Voyons tout de suite, dans le cours de bourse, qu'il y'a un problème :

La raison de cette chute de cours : les FCF ont fondu comme neige au soleil. Les activités de la société sont en déclin (et je signale de suite que je ne sais pas si cela va s'améliorer dans le futur). Les années précédentes ils tournaient autour de 250 M€, cette année les chiffres prévus en milieu d'année, puis confirmés par un point de société en octobre, étaient :

  • EBITDA = 450 M€
  • FCF = 150 M€ .

Or on a par ailleurs :

  • Nombre d'actions = 413 M
  • Capitalisation, au cours de 2,9 € = 1200 M€
  • Dette financière nette = 1050 - 390 = 660 M€.

Ce qui donne :

  • EV = 1860 M€
  • EV/EBITDA = 4,1
  • EV/FCF = 12,4.

Pas très cher, sans être l'affaire du siècle.

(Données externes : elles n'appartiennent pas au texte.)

(* ===== verification/StdioSpec.v ===== *)
(** Lemmas on streams: what each operation of [Stdio] does on a disk with one
    more stream than before, and that closing this stream leaves the disk as it
    was without it. *)
From stdpp Require Import gmap.
From S2P Require Import Prelude Memory Effects Stdio.

(** The disk [d] with the stream [h] at a position. *)
Definition with_stream (h : Z) (p : path) (m : mode) (pos : Z) (d : disk) : disk :=
  set_streams (<[h := mkStream p m pos]> (streams d)) d.

Lemma new_handle_free d : streams d !! new_handle d = None.
Proof. apply not_elem_of_dom. unfold new_handle. apply is_fresh. Qed.
Lemma file_at_with h p m pos q d : file_at q (with_stream h p m pos d) = file_at q d.
Proof. done. Qed.

Section stream.
Context (h : Z) (p : path) (m : mode).

Lemma stream_at_with pos d : stream_at h (with_stream h p m pos d) = Ok (mkStream p m pos, with_stream h p m pos d, []).
Proof. unfold stream_at. cbn. by rewrite lookup_insert_eq. Qed.
Lemma move_to_with pos new d : move_to h new (with_stream h p m pos d) = Ok (tt, with_stream h p m new d, []).
Proof.
  unfold move_to. rewrite (bind_quiet _ _ _ _ _ (stream_at_with pos d)).
  unfold put_stream, modify, set_streams, with_stream. cbn. by rewrite insert_insert_eq.
Qed.
Lemma ftell_with pos d : ftell h (with_stream h p m pos d) = Ok (pos, with_stream h p m pos d, []).
Proof. unfold ftell. by rewrite (bind_quiet _ _ _ _ _ (stream_at_with pos d)). Qed.
Lemma stream_bytes_with pos d :
  stream_bytes h (with_stream h p m pos d) = Ok (file_at p d, with_stream h p m pos d, []).
Proof. unfold stream_bytes. by rewrite (bind_quiet _ _ _ _ _ (stream_at_with pos d)). Qed.

(** A seek to a place that exists. *)
Lemma fseek_with pos d off w (new : Z) :
  s64 off + match w with SEEK_SET => 0 | SEEK_CUR => pos | SEEK_END => blen (file_at p d) end = new ->
  0 <= new <= LONG_MAX ->
  fseek h off w (with_stream h p m pos d) = Ok (0, with_stream h p m new d, []).
Proof.
  intros Hn Hr. unfold fseek. rewrite (bind_quiet _ _ _ _ _ (stream_at_with pos d)).
  rewrite (bind_quiet _ _ _ _ _ (stream_bytes_with pos d)). cbn [s_pos].
  replace (s64 off + _) with new by (destruct w; lia). unfold seek_to.
  rewrite !(proj2 (Z.leb_le _ _)) by lia. cbn [andb].
  by rewrite (bind_quiet _ _ _ _ _ (move_to_with pos new d)).
Qed.
Lemma fseek_set_with pos d off :
  0 <= off <= LONG_MAX -> fseek h off SEEK_SET (with_stream h p m pos d) = Ok (0, with_stream h p m off d, []).
Proof. intros H. apply fseek_with; [|done]. unfold LONG_MAX in H. rewrite s64_small; lia. Qed.

Lemma fclose_with pos d : streams d !! h = None -> fclose h (with_stream h p m pos d) = Ok (tt, d, []).
Proof.
  intros Hh. unfold fclose. rewrite (bind_quiet _ _ _ _ _ (stream_at_with pos d)).
  unfold modify, set_streams, with_stream. cbn. rewrite delete_insert_id by done. by destruct d.
Qed.
End stream.

(** Reading what is there. *)
Lemma read_stream_with h p m pos d n :
  m <> ForAppending -> 0 <= pos <= blen (file_at p d) -> 0 <= n ->
  let r := slice (file_at p d) pos (Z.min n (blen (file_at p d))) in
  read_stream h n (with_stream h p m pos d) = Ok (r, with_stream h p m (pos + blen r) d, []).
Proof.
  intros Hm Hp Hn. unfold read_stream. rewrite (bind_quiet _ _ _ _ _ (stream_at_with h p m pos d)).
  rewrite (bind_quiet _ _ _ _ _ (stream_bytes_with h p m pos d)). cbn [s_mode s_pos].
  rewrite (Z.min_l pos) by lia.
  by destruct m; [| |done]; rewrite (bind_quiet _ _ _ _ _ (move_to_with h p _ pos _ d)).
Qed.
Lemma slice_min {A} (c : list A) pos n : 0 <= pos <= blen c -> 0 <= n ->
  slice c pos (Z.min n (blen c)) = slice c pos (Z.min n (blen c - pos)).
Proof.
  intros Hp Hn. unfold slice. destruct (Z.le_gt_cases n (blen c - pos)); [f_equal; lia|].
  unfold blen in *. rewrite !take_ge; [done|rewrite length_drop; lia..].
Qed.
Lemma fread_with h p m pos d n buff off buff' :
  m <> ForAppending -> 0 <= pos -> 0 <= n -> pos + n <= blen (file_at p d) ->
  blk_write buff off (Some <$> slice (file_at p d) pos n) = Ok buff' ->
  fread h n buff off (with_stream h p m pos d) = Ok ((n, buff'), with_stream h p m (pos + n) d, []).
Proof.
  intros Hm Hp Hn Hl Hw. unfold fread.
  pose proof (read_stream_with h p m pos d n Hm ltac:(lia) Hn) as E. cbv zeta in E.
  rewrite slice_min, (Z.min_l n) in E by lia. rewrite blen_slice in E by lia.
  rewrite (bind_quiet _ _ _ _ _ E). unfold lift. rewrite Hw.
  rewrite blen_slice by lia. by unfold mbind, M_bind, mret, M_ret; cbn.
Qed.
(** A read that delivers more than the buffer holds. *)
Lemma fread_overflows h p m pos d n buff off :
  m <> ForAppending -> 0 <= pos <= blen (file_at p d) -> 0 <= n -> 0 <= off ->
  0 < Z.min n (blen (file_at p d) - pos) -> blen buff < off + Z.min n (blen (file_at p d) - pos) ->
  fread h n buff off (with_stream h p m pos d) = UB OutOfBounds.
Proof.
  intros Hm Hp Hn Ho H0 Hb. unfold fread.
  pose proof (read_stream_with h p m pos d n Hm Hp Hn) as E. cbv zeta in E. rewrite slice_min in E by lia.
  rewrite (bind_quiet _ _ _ _ _ E). apply bind_UB. unfold lift, blk_write.
  assert (blen (Some <$> slice (file_at p d) pos (Z.min n (blen (file_at p d) - pos)))
    = Z.min n (blen (file_at p d) - pos)) as ->.
  { unfold blen at 1. rewrite length_fmap. apply blen_slice; lia. }
  rewrite (proj2 (Z.eqb_neq _ 0)), (proj2 (Z.leb_gt (_ + _) _)) by lia. by rewrite andb_false_r.
Qed.

(** Writing to a file that was just emptied. *)
Lemma overwrite_empty d : overwrite [] 0 d = d.
Proof. unfold overwrite. cbn. by rewrite drop_nil, app_nil_r. Qed.
(** Writing at the end. *)
Lemma overwrite_end c d : overwrite c (blen c) d = c ++ d.
Proof.
  unfold overwrite. rewrite Z.sub_diag. cbn [Z.to_nat replicate]. rewrite app_nil_r.
  unfold blen. rewrite Nat2Z.id, take_ge, drop_ge by lia. by rewrite app_nil_r.
Qed.
Lemma fwrite_with room h p m pos d data :
  m <> ForReading ->
  let w := take (Z.to_nat room) data in
  let at_ := match m with ForAppending => blen (file_at p d) | _ => pos end in
  fwrite room h data (with_stream h p m pos d)
  = Ok (blen w, with_stream h p m (at_ + blen w) (set_files (<[p := overwrite (file_at p d) at_ w]> (files d)) d), []).
Proof.
  intros Hm w at_. unfold fwrite. rewrite (bind_quiet _ _ _ _ _ (stream_at_with h p m pos d)).
  rewrite (bind_quiet _ _ _ _ _ (stream_bytes_with h p m pos d)). cbn [s_mode s_path s_pos].
  destruct m; [done|..]; rewrite bind_modify;
    (eapply bind_loud; [exact (move_to_with h p _ pos _ (set_files (<[p := overwrite (file_at p d) at_ w]> (files d)) d))|done]).
Qed.

(** Opening. *)
Lemma fopen_reading d p c : files d !! p = Some c ->
  fopen true p ForReading d = Ok (Some (new_handle d), with_stream (new_handle d) p ForReading 0 d, []).
Proof. intros H. unfold fopen, open_as, may_open, exists_at. rewrite H. cbn [andb]. by rewrite bool_decide_true by done. Qed.
Lemma fopen_update d p :
  fopen true p ForUpdate d
  = Ok (Some (new_handle d), with_stream (new_handle d) p ForUpdate 0 (set_files (<[p := []]> (files d)) d), []).
Proof. done. Qed.
Lemma fopen_append d p :
  fopen true p ForAppending d
  = Ok (Some (new_handle d),
        with_stream (new_handle d) p ForAppending 0 (set_files (<[p := file_at p d]> (files d)) d), []).
Proof. done. Qed.
Lemma fopen_refused d p m : fopen false p m d = Ok (None, d, []).
Proof. done. Qed.
Lemma file_at_insert p c d : file_at p (set_files (<[p := c]> (files d)) d) = c.
Proof. unfold file_at. cbn. by rewrite lookup_insert_eq. Qed.
Lemma set_files_twice f g d : set_files f (set_files g d) = set_files f d.
Proof. done. Qed.
Lemma file_at_some p c d : files d !! p = Some c -> file_at p d = c.
Proof. unfold file_at. by intros ->. Qed.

Avec le FCF des années précédentes, 250 M€, on aurait eu un rapport beaucoup plus joli : EV/FCF = 7,4.

▣ Annonce récente : vente des brevets et baisse de résultats

Il y a quelques jours, la société a publié le communiqué suivant :

Technicolor annonce être en négociation sur une opération stratégique concernant son activité de licences de brevets. Bien que la réalisation de cette transaction ne soit pas garantie, Technicolor est confiant de parvenir à un accord. Cette transaction s’inscrit dans l’objectif de Technicolor de simplifier la structure du Groupe et d’allouer son capital et ses ressources à ses activités opérationnelles.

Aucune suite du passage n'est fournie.